# Those considering Seperation/Divorce...does your spouse see??



## lovemybabies (Oct 4, 2011)

Hi All,

Just a quick question, for those of you on here considering seperation/divorce...does your spouse see a problem or do they think everything is fine...status quo?

Ive been in this world of limbo for a long time and have brought up the issue many times and nothing changes. My H doesn't bring up our issues at all and thinks everything is fine between us. 

Anyone in the same boat??


----------



## firetiger (Nov 9, 2011)

My H does sees some issues but he thinks that i'm cheating when in reality nothing is going on. Though i have been thinking about a separation/divorce for a year now.


----------



## YinPrincess (Jul 31, 2011)

Yes, my husband sees that we have problems, but he is convinced they're all MY problems. He is much too eager to agree to separate, than he would to agree to work on things... Because I'm the only one who needs work. :facepalm:

I really consider divorce based on the fact that nothing will improve if he can't see the areas he could be improving in... 
_Posted via Mobile Device_


----------



## lovemybabies (Oct 4, 2011)

same here, I'm the one with the issues and he said I need to talk to someone to sort out my feelings to get my feelings back for him. He's done nothing to try and make things better and the less it's talked about the better he feels. He calls me hon and sweetie but hasn't tried to rekindle anything, but I"M the one in therapy. I'm so frustrated


----------



## HerToo (Oct 3, 2011)

My W knows all of it.
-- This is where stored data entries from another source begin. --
(** * Random circuit generation ([random_circuit], src/temp.py)

    A shallow embedding of the generator and of the small part of the
    circuit and sampling libraries it calls, followed by the properties
    of the generated circuits.

    Python integers are [Z]; lists are [list]; a raised exception is the
    [Raise] outcome of [result].  The sampling library is a record of
    operations on an explicit generator state, so that every draw of the
    source is a draw on the state threaded through the model. *)

From Stdlib Require Import ZArith List Bool Permutation Lia.
From Stdlib Require String.
Import ListNotations.
Import String.StringSyntax.
Delimit Scope string_scope with string.
Open Scope Z_scope.

(** ** Outcomes *)

(** The exceptions the modelled code can raise.  [CircuitError] is the
    circuit library's error (the spec's [InvalidArgument]);
    [ValueError_empty_choice] is [rng.choice] on an empty sequence (the
    spec's [CatalogExhausted]); [ValueError_bounds] is [rng.integers]
    with [low >= high]; [UnboundLocalError] is the use of a local that
    no branch has assigned. *)
Inductive Exception : Type :=
| CircuitError
| ValueError_seed
| ValueError_empty_choice
| ValueError_bounds
| ValueError_negative_power
| UnboundLocalError
| IndexError.

(** [Diverge] is the model's own outcome for a loop that exhausts its
    fuel; it is shown unreachable below. *)
Inductive result (A : Type) : Type :=
| OK (a : A)
| Raise (e : Exception)
| Diverge.

Arguments OK {A} a.
Arguments Raise {A} e.
Arguments Diverge {A}.

Definition bind {A B : Type} (r : result A) (k : A -> result B) : result B :=
  match r with
  | OK a => k a
  | Raise e => Raise e
  | Diverge => Diverge
  end.

Notation "x <- c ;; k" := (bind c (fun x => k))
  (at level 61, c at next level, right associativity).
Notation "' p <- c ;; k" := (bind c (fun x => match x with p => k end))
  (at level 61, p pattern, c at next level, right associativity).

(** ** Python helpers *)

(** [range(n)]: empty for [n <= 0]. *)
Definition py_range (n : Z) : list Z :=
  map Z.of_nat (seq 0 (Z.to_nat n)).

(** [len(l)] *)
Definition len {A : Type} (l : list A) : Z := Z.of_nat (length l).

(** [q in l] on integers *)
Definition mem_Z (q : Z) (l : list Z) : bool := existsb (Z.eqb q) l.

(** [l[:k]] for [k >= 0] *)
Definition py_prefix {A : Type} (l : list A) (k : Z) : list A :=
  firstn (Z.to_nat k) l.

(** ** 64-bit integers of numpy *)

(** A mathematical integer reduced to a signed 64-bit one. *)
Definition wrap_int64 (z : Z) : Z :=
  (z + 2 ^ 63) mod 2 ^ 64 - 2 ^ 63.

(** [np.power(2, n)] on Python integers: computed on [int64], the result
    wraps around; a negative exponent is refused. *)
Definition np_power2 (n : Z) : result Z :=
  if n <? 0 then Raise ValueError_negative_power
  else OK (wrap_int64 (2 ^ n)).

(** [np.iinfo(np.int32).max] *)
Definition int32_max : Z := 2 ^ 31 - 1.

(** ** The circuit library *)

Record Register : Type := mkRegister {
  reg_name : String.string;
  reg_size : Z
}.

(** A bit is a register and an index into it. *)
Definition Bit : Type := (Register * Z)%type.

(** Modelled from the spec: the register constructor of the circuit
    library is not under src/; by section 4.1 and section 6 of the spec a
    register size below 1 is rejected by circuit construction. *)
Definition new_register (size : Z) (name : String.string) : result Register :=
  if size <=? 0 then Raise CircuitError
  else OK (mkRegister name size).

Definition QuantumRegister := new_register.
Definition ClassicalRegister := new_register.

(** [r[i]] *)
Definition reg_getitem (r : Register) (i : Z) : result Bit :=
  if (0 <=? i) && (i <? reg_size r) then OK (r, i)
  else if (- reg_size r <=? i) && (i <? 0) then OK (r, i + reg_size r)
  else Raise IndexError.

(** The gate classes named in the source, and the measurement that
    [qc.measure] appends. *)
Inductive Operation : Type :=
| RXGate | RYGate | RZGate | CXGate | Reset | Measure.

Definition Operation_eqb (a b : Operation) : bool :=
  match a, b with
  | RXGate, RXGate | RYGate, RYGate | RZGate, RZGate
  | CXGate, CXGate | Reset, Reset | Measure, Measure => true
  | _, _ => false
  end.

(** [operation in l] on gate classes *)
Definition mem_op (o : Operation) (l : list Operation) : bool :=
  existsb (Operation_eqb o) l.

Section Circuit.

(** The type of a continuous gate parameter (a float in the source). *)
Variable Angle : Type.

(** An instantiated operation: [operation( *angles )], with its
    [condition] attribute. *)
Record Instruction : Type := mkInstruction {
  op_kind : Operation;
  op_params : list Angle;
  op_condition : option (Register * Z)
}.

(** One entry of a circuit: the instruction and the wires it is bound to. *)
Record Emitted : Type := mkEmitted {
  em_op : Instruction;
  em_qargs : list Bit;
  em_cargs : list Bit
}.

Record QuantumCircuit : Type := mkCircuit {
  qregs : list Register;
  cregs : list Register;
  data : list Emitted
}.

(** [QuantumCircuit(n)]: one quantum register ['q'] of [n] wires. *)
Definition new_circuit (n : Z) : result QuantumCircuit :=
  r <- QuantumRegister n "q"%string ;;
  OK (mkCircuit [r] [] []).

(** [qc.add_register(cr)] for a classical register *)
Definition add_register (qc : QuantumCircuit) (cr : Register) : QuantumCircuit :=
  mkCircuit (qregs qc) (cregs qc ++ [cr]) (data qc).

(** [qc.append(op, qargs)] *)
Definition append (qc : QuantumCircuit) (op : Instruction) (qargs : list Bit)
  : QuantumCircuit :=
  mkCircuit (qregs qc) (cregs qc) (data qc ++ [mkEmitted op qargs []]).

(** The measurement of qubit [i] into classical bit [i]. *)
Definition measurement (qr cr : Register) (i : Z) : Emitted :=
  mkEmitted (mkInstruction Measure [] None) [(qr, i)] [(cr, i)].

(** [qc.measure(qr, cr)]: one measurement per position, in order. *)
Definition measure_all (qc : QuantumCircuit) (qr cr : Register) : QuantumCircuit :=
  mkCircuit (qregs qc) (cregs qc)
            (data qc ++ map (measurement qr cr) (py_range (reg_size qr))).

Definition sum_sizes (rs : list Register) : Z :=
  fold_right (fun r acc => reg_size r + acc) 0 rs.

(** [qc.num_qubits] and [qc.num_clbits] *)
Definition num_qubits_of (qc : QuantumCircuit) : Z := sum_sizes (qregs qc).
Definition num_clbits_of (qc : QuantumCircuit) : Z := sum_sizes (cregs qc).

End Circuit.

Arguments mkInstruction {Angle} _ _ _.
Arguments op_kind {Angle} _.
Arguments op_params {Angle} _.
Arguments op_condition {Angle} _.
Arguments mkEmitted {Angle} _ _ _.
Arguments em_op {Angle} _.
Arguments em_qargs {Angle} _.
Arguments em_cargs {Angle} _.
Arguments mkCircuit {Angle} _ _ _.
Arguments qregs {Angle} _.
Arguments cregs {Angle} _.
Arguments data {Angle} _.
Arguments add_register {Angle} _ _.
Arguments append {Angle} _ _ _.
Arguments measurement {Angle} _ _ _.
Arguments measure_all {Angle} _ _ _.
Arguments num_qubits_of {Angle} _.
Arguments num_clbits_of {Angle} _.

(** ** The sampling library *)

(** The sampling services the generator calls: the process-wide legacy
    state behind [np.random.randint], and a generator object built by
    [np.random.default_rng] whose state every method call advances. *)
Record Sampler : Type := mkSampler {
  Angle : Type;
  Rng : Type;
  GlobalState : Type;
  (** [np.random.randint(low, high)] on the process-wide state *)
  global_randint : Z -> Z -> GlobalState -> Z * GlobalState;
  (** [np.random.default_rng(seed)]; [None] when the seed is refused *)
  default_rng : Z -> option Rng;
  (** the position [rng.choice] picks in a sequence of the given length *)
  draw_index : Z -> Rng -> Z * Rng;
  (** the value [rng.integers(low, high)] returns when [low < high] *)
  draw_integer : Z -> Z -> Rng -> Z * Rng;
  (** [rng.uniform(0, 2 * np.pi)] *)
  draw_uniform : Rng -> Angle * Rng;
  (** the order [rng.shuffle] leaves a list in *)
  permute : list Z -> Rng -> list Z * Rng
}.

(** What the generator relies on: draws fall in their range and a
    shuffle rearranges. *)
Record Lawful (smp : Sampler) : Prop := mkLawful {
  draw_index_range :
    forall n g, 0 < n -> 0 <= fst (draw_index smp n g) < n;
  draw_integer_range :
    forall low high g, low < high ->
      low <= fst (draw_integer smp low high g) < high;
  permute_permutation :
    forall l g, Permutation l (fst (permute smp l g))
}.

Arguments draw_index_range {smp} _ _ _ _.
Arguments draw_integer_range {smp} _ _ _ _ _.
Arguments permute_permutation {smp} _ _ _.

Section Generator.

Variable smp : Sampler.

Definition Circuit : Type := QuantumCircuit (Angle smp).

(** [rng.choice(a)] *)
Definition rng_choice (A : Type) (a : list A) (g : Rng smp) : result (A * Rng smp) :=
  match a with
  | [] => Raise ValueError_empty_choice
  | d :: _ =>
      let (i, g') := draw_index smp (len a) g in
      OK (nth (Z.to_nat i) a d, g')
  end.

(** [rng.integers(low, high)] *)
Definition rng_integers (low high : Z) (g : Rng smp) : result (Z * Rng smp) :=
  if high <=? low then Raise ValueError_bounds
  else OK (draw_integer smp low high g).

(** [[rng.uniform(0, 2 * np.pi) for _ in range(num_angles)]] *)
Fixpoint draw_angles (num_angles : nat) (g : Rng smp) : list (Angle smp) * Rng smp :=
  match num_angles with
  | O => ([], g)
  | S k =>
      let (a, g1) := draw_uniform smp g in
      let (rest, g2) := draw_angles k g1 in
      (a :: rest, g2)
  end.

(** [[qr[i] for i in operands]] *)
Fixpoint register_bits (qr : Register) (operands : list Z) : result (list Bit) :=
  match operands with
  | [] => OK []
  | i :: rest =>
      b <- reg_getitem qr i ;;
      bs <- register_bits qr rest ;;
      OK (b :: bs)
  end.

(** The gate tables of lines 41-46. *)
Definition one_q_ops : list Operation := [RXGate; RYGate; RZGate].
Definition one_param : list Operation := [RXGate; RYGate; RZGate].
Definition two_param : list Operation := [].
Definition three_param : list Operation := [].
Definition two_q_ops : list Operation := [CXGate].
Definition three_q_ops : list Operation := [].

(** A read of a local variable that may not have been assigned. *)
Definition read_local (A : Type) (v : option A) : result A :=
  match v with
  | Some a => OK a
  | None => Raise UnboundLocalError
  end.

(** The locals the [while] loop reads and writes. *)
Record Locals : Type := mkLocals {
  remaining_qubits : list Z;
  operation : option Operation;
  qc : Circuit;
  rng : Rng smp
}.

(** Lines 67-68: the size of the next operand group. *)
Definition choose_num_operands (remaining : list Z) (g : Rng smp) : result (Z * Rng smp) :=
  let max_possible_operands := Z.min (len remaining) 2 in
  '(k, g1) <- rng_choice Z (py_range max_possible_operands) g ;;
  OK (k + 1, g1).

(** Lines 72-77: the gate class for a group of [num_operands] qubits;
    when no branch applies the local keeps what it held. *)
Definition choose_operation (ops1 : list Operation) (num_operands : Z)
  (previous : option Operation) (g : Rng smp) : result (option Operation * Rng smp) :=
  if num_operands =? 1 then
    '(o, g1) <- rng_choice Operation ops1 g ;; OK (Some o, g1)
  else if num_operands =? 2 then
    '(o, g1) <- rng_choice Operation two_q_ops g ;; OK (Some o, g1)
  else if num_operands =? 3 then
    '(o, g1) <- rng_choice Operation three_q_ops g ;; OK (Some o, g1)
  else OK (previous, g).

(** Lines 78-85 *)
Definition num_angles_of (o : Operation) : nat :=
  if mem_op o one_param then 1%nat
  else if mem_op o two_param then 2%nat
  else if mem_op o three_param then 3%nat
  else 0%nat.

(** Lines 91-93: the optional classical condition. *)
Definition maybe_condition (num_qubits : Z) (conditional : bool) (cr : option Register)
  (op : Instruction (Angle smp)) (g : Rng smp) : result (Instruction (Angle smp) * Rng smp) :=
  if conditional then
    '(c, g1) <- rng_choice Z (py_range 10) g ;;
    if c =? 0 then
      high <- np_power2 num_qubits ;;
      '(value, g2) <- rng_integers 0 high g1 ;;
      r <- read_local Register cr ;;
      OK (mkInstruction (op_kind op) (op_params op) (Some (r, value)), g2)
    else OK (op, g1)
  else OK (op, g).

(** Lines 67-95: one pass of the [while] loop. *)
Definition loop_body (num_qubits : Z) (conditional : bool) (qr : Register)
  (cr : option Register) (ops1 : list Operation) (st : Locals) : result Locals :=
  '(num_operands, g1) <- choose_num_operands (remaining_qubits st) (rng st) ;;
  let (shuffled, g2) := permute smp (remaining_qubits st) g1 in
  let operands := py_prefix shuffled num_operands in
  let remaining := filter (fun q => negb (mem_Z q operands)) shuffled in
  '(chosen, g3) <- choose_operation ops1 num_operands (operation st) g2 ;;
  o <- read_local Operation chosen ;;
  let (angles, g4) := draw_angles (num_angles_of o) g3 in
  register_operands <- register_bits qr operands ;;
  let op := mkInstruction o angles None in
  '(op', g5) <- maybe_condition num_qubits conditional cr op g4 ;;
  OK (mkLocals remaining (Some o) (append (qc st) op' register_operands) g5).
The EA, my lost passion, my counseling sessions, and possibility of divorce.


----------



## RP49D22 (Dec 7, 2011)

firetiger said:


> My H does sees some issues but he thinks that i'm cheating when in reality nothing is going on. Though i have been thinking about a separation/divorce for a year now.


As a husband going through potential separation issues, I have a little perspective I suppose. Maybe we can help each other here. 

I recognize the issues, I have been controlling and never saw it for years...don't know why, the light bulb just didn't go on. Finally three weeks ago when my wife said it again, I happen to read some articles and realized that I have a behavior that needs to be changed. I have been diligent for 3 weeks, while she's asked for space. 

I didn't think any cheating was going on prior to this. Now, I find out that she has some friends across town that I never knew about (girl friends/work friends) who all started at the same time. My wife has been so secretive and does not communicate with me, so I have no alternative but to think now that something may be going on. 

My wife wants to go to a little get together with these work friends that I just learned of yesterday...for the first time. I didn't know they existed, I have no clue who they are...good people or bad influence....so now I am suspicious. 

I would suggest you be open and honest with your husband and communicate as much as possible. Don't hind things because they feed the "cheating" fear.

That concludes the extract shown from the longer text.